(Data for this exercise):
++++++++++
(** [event["channel"].startswith("D")]. *)
Definition value_startswith (v : value) (p : string) : exn + bool :=
  match v with
  | VStr s => inr (startswith s p)
  | _ => inl AttributeError
  end.

Definition _process_event (bot : SlackBot) (rules : list rule)
    (event_dict : pydict) : task unit :=
  (fun w => (Return tt, set_event (fun _ => event_dict) w)) ;;;
  user <- event_getitem "user" ;;
  if py_eq user (me bot) then ret tt else
  ty <- event_getitem "type" ;;
  direct <-
    (if py_eq ty (VStr "message") then
       channel <- event_getitem "channel" ;;
       if truthy channel then
         channel <- event_getitem "channel" ;;
         lift (value_startswith channel "D")
       else ret false
     else ret false) ;;
  (if (direct : bool) then
     readable <- (fun w => lift (get_readable_event bot (event w)) w) ;;
     log INFO ("Direct message: " ++ repr_event (Some readable))
   else ret tt) ;;;
  _handle_futures bot (map (_react_to_rule bot) rules) true.

(** *** Paginated calls *)

(** The characters of a string: each byte that opens a character of the
    encoding, with the continuation bytes that follow it. *)
Definition is_continuation (c : ascii) : bool :=
  let n := N_of_ascii c in (128 <=? n)%N && (n <? 192)%N.

Fixpoint continuation (s : string) : string * string :=
  match s with
  | EmptyString => (EmptyString, EmptyString)
  | String c s' =>
      if is_continuation c
      then let '(more, rest) := continuation s' in (String c more, rest)
      else (EmptyString, s)
  end.

Fixpoint characters_upto (n : nat) (s : string) : list string :=
  match n, s with
  | S n', String c s' =>
      let '(more, rest) := continuation s' in
      String c more :: characters_upto n' rest
  | _, _ => []
  end.

Definition characters (s : string) : list string :=
  characters_upto (String.length s) s.

(** What [list.extend] iterates over: the items of a list, the characters
    of a string, the keys of a dict (here in the map's own order, which
    need not be the order the keys came in); other values are not
    iterable. *)
Definition iterate (v : value) : exn + list value :=
  match v with
  | VList l => inr l
  | VStr s => inr (map VStr (characters s))
  | VDict d => inr (map (fun kv => VStr (fst kv)) (map_to_list d))
  | _ => inl TypeError
  end.

(** [response.get("response_metadata", {}).get("next_cursor")]. *)
Definition next_cursor_of (response : value) : exn + value :=
  match get_or response "response_metadata" (VDict ∅) with
  | inl e => inl e
  | inr metadata => get_or metadata "next_cursor" VNone
  end.

(** The [while next_cursor:] loop.  [fuel] bounds the number of further
    pages; a loop that has not ended by then is still awaiting. *)
Fixpoint paginate (fuel : nat) (bot : SlackBot) (collect_key : string)
    (data : pydict) (acc : value) (next_cursor : value) : task value :=
  if truthy next_cursor then
    match fuel with
    | O => fun w => (Suspended, w)
    | S fuel' =>
        response <-
          (match data !! "cursor" with
           | Some _ => raise TypeError
           | None => api_call bot (<["cursor" := next_cursor]> data)
           end) ;;
        items <-
          (match acc with
           | VList l => ret l
           | _ => raise AttributeError
           end) ;;
        page <- lift (subscript response collect_key) ;;
        more <- lift (iterate page) ;;
        next_cursor <- lift (next_cursor_of response) ;;
        paginate fuel' bot collect_key data (VList (items ++ more)) next_cursor
    end
  else ret acc.

(** [data] holds the keywords [paginated_api_call] was called with,
    none of which can be [self] or [collect_key]. *)
Definition paginated_api_call (fuel : nat) (bot : SlackBot) (collect_key : string)
    (data : pydict) : task value :=
  let data := <["limit" := VInt 300]> data in
  response <- api_call bot data ;;
  acc <- lift (subscript response collect_key) ;;
  next_cursor <- lift (next_cursor_of response) ;;
  paginate fuel bot collect_key data acc next_cursor.

(** *** The directory *)

(** The dict comprehension [{u[key]: u[val] for u in items}]. *)
Fixpoint build_table (key val : string) (items : list value) (acc : table) : exn + table :=
  match items with
  | [] => inr acc
  | u :: rest =>
      match subscript u key with
      | inl e => inl e
      | inr k =>
          match subscript u val with
          | inl e => inl e
          | inr v =>
              match table_set acc k v with
              | inl e => inl e
              | inr acc' => build_table key val rest acc'
              end
          end
      end
  end.

Definition set_id_to_user (bot : SlackBot) (t : table) : SlackBot :=
  {| token := token bot; report_to_user := report_to_user bot; me := me bot;
     id_to_user := t; user_to_id := user_to_id bot;
     id_to_channel := id_to_channel bot; channel_to_id := channel_to_id bot |}.

Definition set_user_to_id (bot : SlackBot) (t : table) : SlackBot :=
  {| token := token bot; report_to_user := report_to_user bot; me := me bot;
     id_to_user := id_to_user bot; user_to_id := t;
     id_to_channel := id_to_channel bot; channel_to_id := channel_to_id bot |}.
++++++++++
(Task statement): Word for word, quote all of the data above.

(Exercise output):
(** [event["channel"].startswith("D")]. *)
Definition value_startswith (v : value) (p : string) : exn + bool :=
  match v with
  | VStr s => inr (startswith s p)
  | _ => inl AttributeError
  end.

Definition _process_event (bot : SlackBot) (rules : list rule)
    (event_dict : pydict) : task unit :=
  (fun w => (Return tt, set_event (fun _ => event_dict) w)) ;;;
  user <- event_getitem "user" ;;
  if py_eq user (me bot) then ret tt else
  ty <- event_getitem "type" ;;
  direct <-
    (if py_eq ty (VStr "message") then
       channel <- event_getitem "channel" ;;
       if truthy channel then
         channel <- event_getitem "channel" ;;
         lift (value_startswith channel "D")
       else ret false
     else ret false) ;;
  (if (direct : bool) then
     readable <- (fun w => lift (get_readable_event bot (event w)) w) ;;
     log INFO ("Direct message: " ++ repr_event (Some readable))
   else ret tt) ;;;
  _handle_futures bot (map (_react_to_rule bot) rules) true.

(** *** Paginated calls *)

(** The characters of a string: each byte that opens a character of the
    encoding, with the continuation bytes that follow it. *)
Definition is_continuation (c : ascii) : bool :=
  let n := N_of_ascii c in (128 <=? n)%N && (n <? 192)%N.

Fixpoint continuation (s : string) : string * string :=
  match s with
  | EmptyString => (EmptyString, EmptyString)
  | String c s' =>
      if is_continuation c
      then let '(more, rest) := continuation s' in (String c more, rest)
      else (EmptyString, s)
  end.

Fixpoint characters_upto (n : nat) (s : string) : list string :=
  match n, s with
  | S n', String c s' =>
      let '(more, rest) := continuation s' in
      String c more :: characters_upto n' rest
  | _, _ => []
  end.

Definition characters (s : string) : list string :=
  characters_upto (String.length s) s.

(** What [list.extend] iterates over: the items of a list, the characters
    of a string, the keys of a dict (here in the map's own order, which
    need not be the order the keys came in); other values are not
    iterable. *)
Definition iterate (v : value) : exn + list value :=
  match v with
  | VList l => inr l
  | VStr s => inr (map VStr (characters s))
  | VDict d => inr (map (fun kv => VStr (fst kv)) (map_to_list d))
  | _ => inl TypeError
  end.

(** [response.get("response_metadata", {}).get("next_cursor")]. *)
Definition next_cursor_of (response : value) : exn + value :=
  match get_or response "response_metadata" (VDict ∅) with
  | inl e => inl e
  | inr metadata => get_or metadata "next_cursor" VNone
  end.

(** The [while next_cursor:] loop.  [fuel] bounds the number of further
    pages; a loop that has not ended by then is still awaiting. *)
Fixpoint paginate (fuel : nat) (bot : SlackBot) (collect_key : string)
    (data : pydict) (acc : value) (next_cursor : value) : task value :=
  if truthy next_cursor then
    match fuel with
    | O => fun w => (Suspended, w)
    | S fuel' =>
        response <-
          (match data !! "cursor" with
           | Some _ => raise TypeError
           | None => api_call bot (<["cursor" := next_cursor]> data)
           end) ;;
        items <-
          (match acc with
           | VList l => ret l
           | _ => raise AttributeError
           end) ;;
        page <- lift (subscript response collect_key) ;;
        more <- lift (iterate page) ;;
        next_cursor <- lift (next_cursor_of response) ;;
        paginate fuel' bot collect_key data (VList (items ++ more)) next_cursor
    end
  else ret acc.

(** [data] holds the keywords [paginated_api_call] was called with,
    none of which can be [self] or [collect_key]. *)
Definition paginated_api_call (fuel : nat) (bot : SlackBot) (collect_key : string)
    (data : pydict) : task value :=
  let data := <["limit" := VInt 300]> data in
  response <- api_call bot data ;;
  acc <- lift (subscript response collect_key) ;;
  next_cursor <- lift (next_cursor_of response) ;;
  paginate fuel bot collect_key data acc next_cursor.

(** *** The directory *)

(** The dict comprehension [{u[key]: u[val] for u in items}]. *)
Fixpoint build_table (key val : string) (items : list value) (acc : table) : exn + table :=
  match items with
  | [] => inr acc
  | u :: rest =>
      match subscript u key with
      | inl e => inl e
      | inr k =>
          match subscript u val with
          | inl e => inl e
          | inr v =>
              match table_set acc k v with
              | inl e => inl e
              | inr acc' => build_table key val rest acc'
              end
          end
      end
  end.

Definition set_id_to_user (bot : SlackBot) (t : table) : SlackBot :=
  {| token := token bot; report_to_user := report_to_user bot; me := me bot;
     id_to_user := t; user_to_id := user_to_id bot;
     id_to_channel := id_to_channel bot; channel_to_id := channel_to_id bot |}.

Definition set_user_to_id (bot : SlackBot) (t : table) : SlackBot :=
  {| token := token bot; report_to_user := report_to_user bot; me := me bot;
     id_to_user := id_to_user bot; user_to_id := t;
     id_to_channel := id_to_channel bot; channel_to_id := channel_to_id bot |}.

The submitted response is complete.